> _What you need to do_
Each line that includes the word "simpl" should be copied from the records.

> _Information supplied_

Lemma ok_triple_inj (a b c x y z : R) :
  @Ok (list R) [a; b; c] = Ok [x; y; z] -> mkVec a b c = mkVec x y z.
Proof. intros H. injection H as -> -> ->. reflexivity. Qed.

Lemma after_slider_event_again (v : vec3) (w : Widget) :
  after_slider_event v (after_slider_event v w) = after_slider_event v w.
Proof.
  destruct w as [cr p1s p2s d1s d2s [cps lk dis pend] pn lbl].
  unfold after_slider_event.
  cbn [p1Sliders p2Sliders d1Sliders d2Sliders pointNode parameterNode
       controlPoints lockedPoints disableModifiedEvent pendingPointModified
       Param.autoUpdate].
  destruct cps as [|c0 [|c1 [|c2 rest]]], dis, pend; reflexivity.
Qed.

(** X10: Idempotence: a slider event that finds the sliders where the last
    one left them rewrites the widget with the values it already has. *)
Theorem slider_event_idempotent (fuel : nat) (w : Widget) (tr : list Entry) :
  creating w = false ->
  exists (w1 : Widget) (tr1 tr2 : list Entry),
    handle sound_host (S fuel) ValueChanged (mkWorld w tr) =
      (mkWorld w1 tr1, Normal tt) /\
    handle sound_host (S fuel) ValueChanged (mkWorld w1 tr1) =
      (mkWorld w1 tr2, Normal tt).
Proof.
  intros H.
  destruct (slider_event_exact fuel w tr H) as (x & y & z & tr1 & Es & E1).
  set (w1 := after_slider_event (mkVec x y z) w) in *.
  destruct (slider_event_exact fuel w1 tr1 eq_refl)
    as (x' & y' & z' & tr2 & Es' & E2).
  change (values (p1Sliders w1)) with (values (p1Sliders w)) in Es'.
  change (values (p2Sliders w1)) with (values (p2Sliders w)) in Es'.
  change (values (d1Sliders w1)) with (values (d1Sliders w)) in Es'.
  change (values (d2Sliders w1)) with (values (d2Sliders w)) in Es'.
  rewrite Es in Es'. apply ok_triple_inj in Es'. rewrite <- Es' in E2.
  exists w1, tr1, tr2. split; [exact E1 |].
  rewrite E2. subst w1. rewrite after_slider_event_again. reflexivity.
Qed.

Lemma slider_event_idempotent_witness :
  creating idle = false /\
  exists (w1 : Widget) (tr1 tr2 : list Entry),
    handle sound_host 1 ValueChanged (mkWorld idle []) =
      (mkWorld w1 tr1, Normal tt) /\
    handle sound_host 1 ValueChanged (mkWorld w1 tr1) =
      (mkWorld w1 tr2, Normal tt).
Proof.
  assert (H : creating idle = false) by reflexivity.
  split; [exact H | exact (slider_event_idempotent 0 idle [] H)].
Defined.

Lemma Slider_setValue_in_range (s : Slider) :
  in_range s -> Slider_setValue s (value s) = s.
Proof.
  intros H. destruct s as [lo hi st dc v]. unfold Slider_setValue.
  unfold in_range, holds in H. simpl in *.
  rewrite clamp_inside by exact H. reflexivity.
Qed.

Lemma group_assign_in_range (g : SliderGroup) :
  group_in_range g -> group_assign g (values g) = g.
Proof.
  intros (A & B & C). destruct g as [a b c]. unfold group_assign, values.
  simpl in *. rewrite !Slider_setValue_in_range by assumption. reflexivity.
Qed.

(** X11: Round trip: once a slider event has been handled, the markup event
    that follows finds sliders and control points in agreement and
    leaves the widget as it is -- provided the sliders of [p1] and [p2]
    hold values inside their ranges. *)
Theorem slider_then_markup_event_changes_nothing
    (fuel : nat) (w : Widget) (tr : list Entry) :
  creating w = false ->
  (3 <= length (controlPoints (pointNode w)))%nat ->
  group_in_range (p1Sliders w) -> group_in_range (p2Sliders w) ->
  exists (w1 : Widget) (tr1 tr2 : list Entry),
    handle sound_host (S fuel) ValueChanged (mkWorld w tr) =
      (mkWorld w1 tr1, Normal tt) /\
    handle sound_host (S fuel) PointModifiedEvent (mkWorld w1 tr1) =
      (mkWorld w1 tr2, Normal tt).
Proof.
  intros H L R1 R2.
  destruct (slider_event_exact fuel w tr H) as (x & y & z & tr1 & Es & E1).
  set (w1 := after_slider_event (mkVec x y z) w) in *.
  destruct (markup_event_exact fuel w1 tr1 eq_refl)
    as (x' & y' & z' & tr2 & Es' & E2).
  destruct w as [cr p1s p2s d1s d2s [cps lk dis pend] pn lbl].
  destruct cps as [|c0 [|c1 [|c2 rest]]]; simpl in L; try lia.
  cbn [p1Sliders p2Sliders d1Sliders d2Sliders] in *.
  change (point 0 w1) with (values p1s) in *.
  change (point 1 w1) with (values p2s) in *.
  change (Param.d1 (parameterNode w1)) with (values d1s) in Es'.
  change (Param.d2 (parameterNode w1)) with (values d2s) in Es'.
  rewrite Es in Es'. apply ok_triple_inj in Es'. rewrite <- Es' in E2.
  exists w1, tr1, tr2. split; [exact E1 |].
  rewrite E2. f_equal. f_equal. subst w1.
  unfold after_markup_event, after_slider_event, node_after_p3.
  cbn [p1Sliders p2Sliders d1Sliders d2Sliders pointNode parameterNode
       controlPoints lockedPoints disableModifiedEvent pendingPointModified
       replace_nth length].
  change (point 0 _) with (values p1s). change (point 1 _) with (values p2s).
  rewrite !group_assign_in_range by assumption.
  destruct dis, pend; reflexivity.
Qed.

Lemma idle_in_range :
  group_in_range (p1Sliders idle) /\ group_in_range (p2Sliders idle).
Proof.
  unfold group_in_range, in_range, holds. simpl.
  unfold clamp, Rmax, Rmin. repeat (destruct (Rle_dec _ _)); lra.
Qed.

> _Reply_
  unfold in_range, holds in H. simpl in *.
  simpl in *. rewrite !Slider_setValue_in_range by assumption. reflexivity.
  destruct cps as [|c0 [|c1 [|c2 rest]]]; simpl in L; try lia.
  unfold group_in_range, in_range, holds. simpl.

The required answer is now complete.